Can an employer refuse to hire me because I may become pregnant?

 

No. An employer cannot refuse to hire you because you are or may become pregnant as long as you can perform the essential functions of the job. You cannot be treated differently in terms of benefits, choice of job assignments or other conditions of employment.

 

Can my employer prevent me from working while I'm pregnant or require me to take a certain amount of leave?

 

You cannot be required to take a leave of absence during your pregnancy. You must be permitted to work as long as you are able to do your job.

 

Can my employer keep me from working in certain areas or doing certain tasks because of health and safety concerns?

 

Yes, but only if there are compelling medical reasons.
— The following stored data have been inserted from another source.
Lemma dispatch_simple type err stop rest rc :
  type = nc_type c ->
  (type = RAMDISK_NBD_CMD_FLUSH /\ err = 0 /\ stop = false \/
   type = RAMDISK_NBD_CMD_DISC /\ err = 0 /\ stop = true \/
   (type <> RAMDISK_NBD_CMD_READ /\ type <> RAMDISK_NBD_CMD_WRITE /\
    type <> RAMDISK_NBD_CMD_FLUSH /\ type <> RAMDISK_NBD_CMD_TRIM /\
    type <> RAMDISK_NBD_CMD_DISC) /\ err = EIO /\ stop = false) ->
  sk_in s = rest ->
  step_ok fr bk s b (nbd_dispatch bk s buf cap req type (nc_from c) (nc_len c) rc) h
    stop rest (wire_reply c err) bs cap.
Proof.
  intros Ht Hcase Hin. unfold step_ok, nbd_dispatch.
  destruct Hcase as [(-> & -> & ->)|[(-> & -> & ->)|((? & ? & ? & ? & ?) & -> & ->)]].
  - mstep. reply 0. exists (mk_sock (sk_in s) (sk_rd s) (sk_out s ++ wire_reply c 0) sch), buf, h.
    split; [reflexivity|]. repeat split; auto; apply I || apply Q.
  - mstep. reply 0. exists (mk_sock (sk_in s) (sk_rd s) (sk_out s ++ wire_reply c 0) sch), buf, h.
    split; [reflexivity|]. repeat split; auto; apply I || apply Q.
  - do 5 match goal with H : type <> _ |- _ => apply Z.eqb_neq in H; rewrite H; clear H end.
    mstep. reply EIO.
    exists (mk_sock (sk_in s) (sk_rd s) (sk_out s ++ wire_reply c EIO) sch), buf, h.
    split; [reflexivity|]. repeat split; auto; apply I || apply Q.
Qed.

Lemma dispatch_trim rest rc :
  sk_in s = rest ->
  let fits := nc_from c + nc_len c <=? zlength bs in
  step_ok fr bk s b (nbd_dispatch bk s buf cap req RAMDISK_NBD_CMD_TRIM (nc_from c) (nc_len c) rc)
    h false rest (wire_reply c (if fits then 0 else ERANGE))
    (if fits then splice (nc_from c) (replicate (Z.to_nat (nc_len c)) 0) bs else bs) cap.
Proof.
  intros Hin fits. unfold step_ok, nbd_dispatch. pose proof I as [W F B R].
  pose proof (bw_size _ _ _ _ W) as Hsz. pose proof Tc as (_ & _ & _ & Tf' & Tl' & _).
  cbn [Z.eqb RAMDISK_NBD_CMD_TRIM RAMDISK_NBD_CMD_READ RAMDISK_NBD_CMD_WRITE
       RAMDISK_NBD_CMD_FLUSH Pos.eqb]. mstep.
  destruct fits eqn:E; unfold fits in E.
  - rewrite (zero_ok _ _ _ _ W) by (auto; lia). unfold get_backend. mstep. reply 0.
    eexists (mk_sock (sk_in s) (sk_rd s) _ sch), buf, _. split; [reflexivity|].
    split; [|repeat split; auto; apply Q].
    assert (Hz : zlength (replicate (Z.to_nat (nc_len c)) 0) = nc_len c)
      by (apply zlength_replicate; int_lia).
    apply (nbd_inv_disk _ _ _ _ _ _ _ _ I), zlength_splice; rewrite ?Hz; int_lia.
  - rewrite (zero_range _ _ _ _ W) by (auto; lia). unfold get_backend. mstep. reply ERANGE.
    eexists (mk_sock (sk_in s) (sk_rd s) _ sch), buf, _. split; [reflexivity|].
    repeat split; auto; apply I || apply Q.
Qed.
Lemma destroy_peers_ok ps : forall h,
  (forall i p, ps !! i = Some p -> up_active p = true ->
     exists hb, up_mock_hbm p = Ptr hb 0 /\ is_Some (h_blocks h !! hb)) ->
  (forall i j p q, ps !! i = Some p -> ps !! j = Some q -> up_active p = true ->
     up_active q = true -> up_mock_hbm p = up_mock_hbm q -> i = j) ->
  exists ps' h', destroy_peers ps h = Some (ps', h') /\
    (forall p, p ∈ ps' -> up_active p = false) /\
    (forall x, peer_block ps x -> h_blocks h' !! x = None) /\
    (forall x, ~ peer_block ps x -> h_blocks h' !! x = h_blocks h !! x).
Proof.
  induction ps as [|p ps IH]; intros h Hm Hd.
  { exists [], h. split; [reflexivity|]. split_and!; auto.
    - intros p Hp. apply not_elem_of_nil in Hp. destruct Hp.
    - intros x (i & p & Hp & _). rewrite lookup_nil in Hp. discriminate. }
  cbn [destroy_peers]. mstep.
  assert (Htl : forall x, peer_block ps x -> peer_block (p :: ps) x)
    by (intros x (i & q & ? & ?); exists (S i), q; auto).
  destruct (up_active p) eqn:Ea; mstep.
  - destruct (Hm 0%nat p eq_refl Ea) as (hb & Eh & [v Hv]). rewrite Eh.
    rewrite (free_ok _ _ _ Hv). mstep.
    assert (Hne : forall i q, ps !! i = Some q -> up_active q = true -> up_mock_hbm q <> Ptr hb 0).
    { intros i q Hq Haq E. assert (S i = 0%nat) by
        (apply (Hd (S i) 0%nat q p); auto; congruence). lia. }
    destruct (IH (hdel hb h)) as (ps' & h' & -> & H1 & H2 & H3).
    + intros i q Hq Haq. destruct (Hm (S i) q Hq Haq) as (hb' & E' & L'). exists hb'.
      split; auto. cbn. rewrite lookup_delete_ne; auto. intros <-. eapply Hne; eauto.
    + intros i j q r Hq Hr A1 A2 E. assert (S i = S j) by eauto. lia.
    + mstep. eexists _, h'. split; [reflexivity|]. split_and!.
      * intros q Hq. apply elem_of_cons in Hq as [->|Hq]; auto.
      * intros x (i & q & Hq & Haq & Eq). destruct i as [|i]; cbn in Hq.
        -- injection Hq as <-. assert (x = hb) as -> by congruence. rewrite H3.
           ++ cbn. apply lookup_delete_eq.
           ++ intros (i & q & Hq & Haq' & Eq'). eapply Hne; eauto.
        -- apply H2. exists i, q. auto.
      * intros x Hx. rewrite H3 by auto. cbn. apply lookup_delete_ne. intros <-.
        apply Hx. exists 0%nat, p. auto.
  - destruct (IH h) as (ps' & h' & -> & H1 & H2 & H3).
    + intros i q. apply (Hm (S i) q).
    + intros i j q r Hq Hr A1 A2 E. assert (S i = S j) by eauto. lia.
    + mstep. eexists _, h'. split; [reflexivity|]. split_and!.
      * intros q Hq. apply elem_of_cons in Hq as [->|Hq]; auto.
      * intros x (i & q & Hq & Haq & Eq). destruct i as [|i]; cbn in Hq.
        -- congruence.
        -- apply H2. exists i, q. auto.
      * intros x Hx. apply H3. auto.
Qed.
Even if your employer has good intentions, if you did not request a transfer or are bothered by the suggested changes, this could be a potential violation. However, it would be legitimate for your employer to ask you for your doctor's opinion on topics such as your ability to stand for long periods or engage in heavy lifting. If your doctor suggests restrictions, your employer may act accordingly.

 

Can my employer move me to another position while I am pregnant so as not to offend clients or customers?

 

No. If customers or clients are for some reason uncomfortable dealing with an employee who is pregnant, that's irrelevant -- just as it would be if customers or clients were uncomfortable with an employee's race or sexual orientation. The preference of customers and other employees is never a legal basis for discrimination.

 

Does my employer's health insurance have to cover the medical costs of my pregnancy?

 

If your employer offers health insurance, it must cover expenses for pregnancy on the same basis as costs for other conditions. As long as coverage is consistent across multiple health conditions, there is likely no case for discrimination. If your company offers generous health benefits, you have the right to expect a high level of coverage for pregnancy costs. Similarly, if the coverage is generally inadequate, you can expect the same limited coverage.

 

I just returned from maternity leave and need to take extra breaks in order to pump milk, but my supervisor won't make any accommodations. Can I file a claim?

 

When you return to your job, if you are breastfeeding, your employer must provide a reasonable unpaid break time if you need to express breast milk for your infant child. Your employer must make an effort to provide a room or other location near your work area, other than a toilet stall, where you can do this in privacy.

 

Can my employer treat me differently because I am unmarried and pregnant?

 

No. Pregnancy related benefits cannot be limited to married employees.

 

I was pregnant, but had a miscarriage or an abortion, and need time off to recover. Am I covered by the law?

 

Recovery time must be dealt with in the same way that other health conditions are addressed by your company.

 

My employer's medical plan covers most health conditions, but excludes abortion and contraceptive devices and medication. Is this legal?

 

Health insurance for expenses arising from abortion is not required, except where the life of the mother is endangered.

 

What could my employer do to deny my allegations, and how do I respond to its denials?

 

Your employer will likely provide a legitimate nondiscriminatory reason for the action taken against you. To counter its response, you will need to show that the reason your employer has offered is merely pretextual, meaning that the employer's explanation of its behavior is dishonest. You must then reassert that discrimination was actually the motivating factor for the adverse employment decision.